**Instructions for the task**
Look through the material below for "started". Copy every line that contains it.

======== Data excerpts ========

Lemma split_at_absent (l s : jsstring) :
  split_at l s = None -> ~ occurs l s.
Proof.
  induction s as [|c s IH]; intros Hs (a & b & E).
  - simpl in Hs. destruct (strip_prefix l []) eqn:P; [discriminate|].
    destruct a; [|discriminate]. exact (strip_prefix_None _ _ P b E).
  - simpl in Hs. destruct (strip_prefix l (c :: s)) eqn:P; [discriminate|].
    destruct a as [|c' a].
    + exact (strip_prefix_None _ _ P b E).
    + destruct (split_at l s) as [[a0 b0]|]; [discriminate|].
      simpl in E. injection E as _ E. apply IH; [reflexivity|].
      exists a, b. exact E.
Qed.

(** *** The trailer patterns *)

Lemma rmatch_group (r : regex) (x : mstate) (k : cont) :
  rmatch (Group r) x k =
  rmatch r x
    (fun y => k (MState (rest y)
                   (Some (firstn (length (rest x) - length (rest y)) (rest x))))).
Proof. reflexivity. Qed.

Lemma rmatch_seq (r1 r2 : regex) (x : mstate) (k : cont) :
  rmatch (Seq r1 r2) x k = rmatch r1 x (fun y => rmatch r2 y k).
Proof. reflexivity. Qed.

(** Group 1 of line 125 takes everything from the opening to the end. *)
Lemma trailer_group (J : jsstring) (c : option jsstring) :
  rmatch (Group (Seq (lit opening) (Star true Dot))) (MState J c) Some =
  match strip_prefix opening J with
  | Some _ => Some (MState [] (Some J))
  | None => None
  end.
Proof.
  rewrite rmatch_group, rmatch_seq_lit.
  destruct (strip_prefix opening J) as [body|]; [|reflexivity].
  rewrite rmatch_star_dot_greedy.
  erewrite greedy_dots_end; [|reflexivity].
  simpl. rewrite Nat.sub_0_r, firstn_all. reflexivity.
Qed.

Lemma client_trailer_found (s a J body : jsstring) :
  first_at Client.marker s a J ->
  strip_prefix opening J = Some body ->
  match_ Client.re_trailer s =
  Some (MatchResult (length a) (Client.marker ++ J) [] (Some J)).
Proof.
  intros Hf Hb. assert (E := proj1 Hf). subst s.
  unfold match_, Client.re_trailer.
  rewrite (exec_from_leftmost _ a (Client.marker ++ J) (MState [] (Some J))).
  - cbn [rest]. cbn [cap1]. rewrite Nat.sub_0_r, firstn_all. reflexivity.
  - apply seq_lit_before_first. exact Hf.
  - rewrite rmatch_seq_lit, strip_prefix_app.
    change (strq "{`quotes`:[") with opening.
    rewrite trailer_group, Hb. reflexivity.
Qed.

(** Line 128 cuts after the first closing pair, and leaves a text
    without one as it is. *)
Lemma cut_after_first_close (g c d : jsstring) :
  first_at closing g c d ->
  replace Client.re_after_close closing g = c ++ closing.
Proof.
  intros Hf. assert (E := proj1 Hf). subst g.
  unfold Client.re_after_close. change (str "]}") with closing.
  rewrite (replace_leftmost _ closing c (closing ++ d) (MState [] None)).
  - cbn [rest]. rewrite app_nil_r. reflexivity.
  - apply seq_lit_before_first. exact Hf.
  - rewrite rmatch_seq_lit, strip_prefix_app. apply dots_to_end.
Qed.

Lemma cut_without_close (g : jsstring) :
  ~ occurs closing g ->
  replace Client.re_after_close closing g = g.
Proof.
  intros Hno. apply replace_none.
  unfold Client.re_after_close. change (str "]}") with closing.
  apply seq_lit_absent. exact Hno.
Qed.

Lemma client_raw_closed (s a J body c d : jsstring) :
  first_at Client.marker s a J ->
  strip_prefix opening J = Some body ->
  first_at closing J c d ->
  Client.raw_of s = Some (c ++ closing).
Proof.
  intros Hf Hb Hc. unfold Client.raw_of.
  rewrite (client_trailer_found s a J body Hf Hb). cbn [group1].
  change (str "]}") with closing.
  rewrite (cut_after_first_close J c d Hc). reflexivity.
Qed.

Lemma client_raw_open (s a J body : jsstring) :
  first_at Client.marker s a J ->
  strip_prefix opening J = Some body ->
  ~ occurs closing J ->
  Client.raw_of s = Some J.
Proof.
  intros Hf Hb Hc. unfold Client.raw_of.
  rewrite (client_trailer_found s a J body Hf Hb). cbn [group1].
  change (str "]}") with closing.
  rewrite (cut_without_close J Hc). reflexivity.
Qed.

(** [parsedQuotes] through [raw_of]. *)
Lemma client_quotes_of_raw `{Engine} (s : jsstring) :
  Client.parsedQuotes s =
  match Client.raw_of s with
  | Some raw =>
      Client.quotes_or_empty
        (d <- parse_json raw ;;
         q <- get d (str "quotes") ;;
         ret (or_else q (VArr [])))
  | None => VArr []
  end.
Proof.
  unfold Client.parsedQuotes, Client.raw_of.
  destruct (match_ Client.re_trailer s) as [jm|]; [|reflexivity].
  destruct (group1 jm); reflexivity.
Qed.

Lemma relay_quotes_of_raw `{Engine} (s : jsstring) :
  Relay.quotes_of s =
  match Relay.raw_of s with
  | Some raw =>
      Client.quotes_or_empty
        (d <- parse_json raw ;;
         q <- get d (str "quotes") ;;
         ret (or_else q (VArr [])))
  | None => VArr []
  end.
Proof.
  unfold Relay.quotes_of, Relay.raw_of.
  destruct (match_ Relay.re_quotes s) as [jm|]; [|reflexivity].
  destruct (group1 jm); reflexivity.
Qed.

(** *** The relay's lazy pattern *)

Lemma lazy_dots_unfold (s : jsstring) (c : option jsstring) (k : cont) :
  lazy_dots s c k =
  match k (MState s c) with
  | Some z => Some z
  | None => match s with [] => None | _ :: t => lazy_dots t c k end
  end.
Proof. destruct s; reflexivity. Qed.

Lemma first_at_tail (l : jsstring) (x : char) (a b : jsstring) :
  first_at l (x :: a ++ l ++ b) (x :: a) b -> first_at l (a ++ l ++ b) a b.
Proof.
  intros [_ Hmin]. split; [reflexivity|].
  intros a' b' E. specialize (Hmin (x :: a') b').
  simpl in Hmin. rewrite E in Hmin. specialize (Hmin eq_refl). lia.
Qed.

Lemma lazy_dots_first (l c d : jsstring) (cp : option jsstring) (k : cont)
    (z : mstate) :
  first_at l (c ++ l ++ d) c d ->
  (forall t, strip_prefix l t = None -> k (MState t cp) = None) ->
  k (MState (l ++ d) cp) = Some z ->
  lazy_dots (c ++ l ++ d) cp k = Some z.
Proof.
  intros Hf Hk Hz. induction c as [|x c IH].
  - rewrite lazy_dots_unfold. simpl app. rewrite Hz. reflexivity.
  - rewrite lazy_dots_unfold.
    rewrite Hk.
    + simpl app. apply IH. apply (first_at_tail l x). exact Hf.
    + destruct (strip_prefix l ((x :: c) ++ l ++ d)) as [t|] eqn:P; [|reflexivity].
      exfalso. apply strip_prefix_Some in P.
      refine (first_at_no_earlier l (x :: c) d [] (x :: c) Hf eq_refl _ t P).
      discriminate.
Qed.

Lemma firstn_prefix (a d : jsstring) :
  firstn (length (a ++ d) - length d) (a ++ d) = a.
Proof.
  rewrite length_app, Nat.add_sub, firstn_app, firstn_all, Nat.sub_diag.
  simpl. apply app_nil_r.
Qed.

(** Group 1 of line 80 runs from the opening to the first closing pair
    after it. *)
Lemma relay_group (body d : jsstring) :
  first_at closing (body ++ closing ++ d) body d ->
  rmatch
    (Group (Seq (lit opening) (Seq (Star false Dot) (lit closing))))
    (MState (opening ++ body ++ closing ++ d) None) Some =
  Some (MState d (Some (opening ++ body ++ closing))).
Proof.
  intros Hf. rewrite rmatch_group, rmatch_seq_lit, strip_prefix_app.
  rewrite rmatch_seq, rmatch_star_dot_lazy.
  apply lazy_dots_first; [exact Hf | |].
  - intros t Ht. rewrite rmatch_lit. cbn [rest]. rewrite Ht. reflexivity.
  - rewrite rmatch_lit. cbn [rest]. rewrite strip_prefix_app. cbn [rest].
    f_equal. f_equal. f_equal.
    replace (opening ++ body ++ closing ++ d)
      with ((opening ++ body ++ closing) ++ d)
      by (repeat rewrite <- app_assoc; reflexivity).
    apply firstn_prefix.
Qed.

Lemma relay_raw_closed (s a body d : jsstring) :
  first_at Relay.marker s a (opening ++ body ++ closing ++ d) ->
  first_at closing (body ++ closing ++ d) body d ->
  Relay.raw_of s = Some (opening ++ body ++ closing).
Proof.
  intros Hf Hc. assert (E := proj1 Hf). subst s.
  unfold Relay.raw_of, match_, Relay.re_quotes.
  rewrite (exec_from_leftmost _ a _
             (MState d (Some (opening ++ body ++ closing)))).
  - reflexivity.
  - apply seq_lit_before_first. exact Hf.
  - rewrite rmatch_seq_lit, strip_prefix_app.
    change (strq "{`quotes`:[") with opening.
    change (str "]}") with closing.
    apply relay_group. exact Hc.
Qed.

Lemma relay_no_quotes_without_marker `{Engine} (s : jsstring) :
  ~ occurs Relay.marker s -> Relay.quotes_of s = VArr [].
Proof.
  intros Hno. unfold Relay.quotes_of, match_, Relay.re_quotes.
  rewrite exec_from_none; [reflexivity|].
  apply seq_lit_absent. exact Hno.
Qed.

Lemma relay_answer_whole (s : jsstring) :
  ~ occurs Relay.marker s -> Relay.answer_of s = trim s.
Proof.
  intros Hno. unfold Relay.answer_of, Relay.re_block. f_equal.
  apply replace_none. apply seq_lit_absent. exact Hno.
Qed.

(** *** The closing pair and the opening *)

Lemma app_split (p x a z : jsstring) :
  p ++ x = a ++ z -> length p <= length a ->
  exists a', a = p ++ a' /\ x = a' ++ z.
Proof.
  revert a. induction p as [|c p IH]; intros a E Hlen.
  - exists a. split; [reflexivity | exact E].
  - destruct a as [|c' a]; [simpl in Hlen; lia|].
    simpl in E. injection E as -> E.
    destruct (IH a E) as (a' & -> & Hx); [simpl in Hlen; lia|].
    exists a'. split; [reflexivity | exact Hx].
Qed.

Lemma app_in_prefix (p x a : jsstring) (c : char) (y : jsstring) :
  p ++ x = a ++ c :: y -> length a < length p -> In c p.
Proof.
  revert a. induction p as [|d p IH]; intros a E Hlen; [simpl in Hlen; lia|].
  destruct a as [|d' a].
  - simpl in E. injection E as -> _. left. reflexivity.
  - simpl in E. injection E as _ E. right.
    apply (IH a E). simpl in Hlen. lia.
Qed.

Lemma opening_has_no_bracket : ~ In 93%N opening.
Proof.
  vm_compute. intros H.
  repeat (destruct H as [H|H]; [discriminate H|]). exact H.
Qed.

(** The first closing pair of the text after the opening is the first
    one of the whole trailer. *)
Lemma close_after_opening (body d : jsstring) :
  first_at closing (body ++ closing ++ d) body d ->
  first_at closing (opening ++ body ++ closing ++ d) (opening ++ body) d.
Proof.
  intros [_ Hmin]. split; [rewrite <- app_assoc; reflexivity|].
  intros a' b' E.
  destruct (Nat.lt_ge_cases (length a') (length opening)) as [Hlt|Hge].
  - exfalso. apply opening_has_no_bracket.
    exact (app_in_prefix opening _ a' 93%N _ E Hlt).
  - destruct (app_split opening _ a' _ E Hge) as (a'' & -> & Hb).
    repeat rewrite length_app. specialize (Hmin a'' b' Hb). lia.
Qed.

(* ================================================================== *)
(** ** The handlers around the parsing *)
(* ================================================================== *)

Lemma callAI_request `{Engine} (net : network) (p : Client.Provider)
    (k sys user : jsstring) :
  Client.callAI net p k sys user =
  ([Client.request_of p k sys user],
   Client.after_fetch p (net (Client.request_of p k sys user))).
Proof. reflexivity. Qed.

(** A query that gets a text back settles with the parsed answer and
    quotes. *)
Lemma onQuery_settles `{Engine} (net : network) (st : Client.State)
    (s : jsstring) :
  Client.blocked st = false ->
  Client.after_fetch (Client.provider st) (net (Client.query_request st))
    = inr (VStr s) ->
  Client.onQuery net st =
  (Client.succeeded (Client.started st) (Client.answer_of s)
     (Client.parsedQuotes s),
   [Client.query_request st]).
Proof.
  intros Hb Hr. unfold Client.onQuery. rewrite Hb, callAI_request.
  fold (Client.query_request st). rewrite Hr. reflexivity.
Qed.

(** A query whose call fails settles in the error state. *)
Lemma onQuery_fails `{Engine} (net : network) (st : Client.State) (e : exn) :
  Client.blocked st = false ->
  Client.after_fetch (Client.provider st) (net (Client.query_request st))
    = inl e ->
  e <> Suspended ->
  Client.onQuery net st =
  (Client.failed (Client.started st) (message_of e), [Client.query_request st]).
Proof.
  intros Hb Hr Hs. unfold Client.onQuery. rewrite Hb, callAI_request.
  fold (Client.query_request st). rewrite Hr.
  destruct e; try reflexivity. congruence.
Qed.

(** A query whose call never settles stays as line 102 left it. *)
Lemma onQuery_suspended `{Engine} (net : network) (st : Client.State) :
  Client.blocked st = false ->
  Client.after_fetch (Client.provider st) (net (Client.query_request st))
    = inl Suspended ->
  Client.onQuery net st = (Client.started st, [Client.query_request st]).
Proof.
  intros Hb Hr. unfold Client.onQuery. rewrite Hb, callAI_request.
  fold (Client.query_request st). rewrite Hr. reflexivity.
Qed.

========

**Exercise answer**
  (Client.succeeded (Client.started st) (Client.answer_of s)
  (Client.failed (Client.started st) (message_of e), [Client.query_request st]).
  Client.onQuery net st = (Client.started st, [Client.query_request st]).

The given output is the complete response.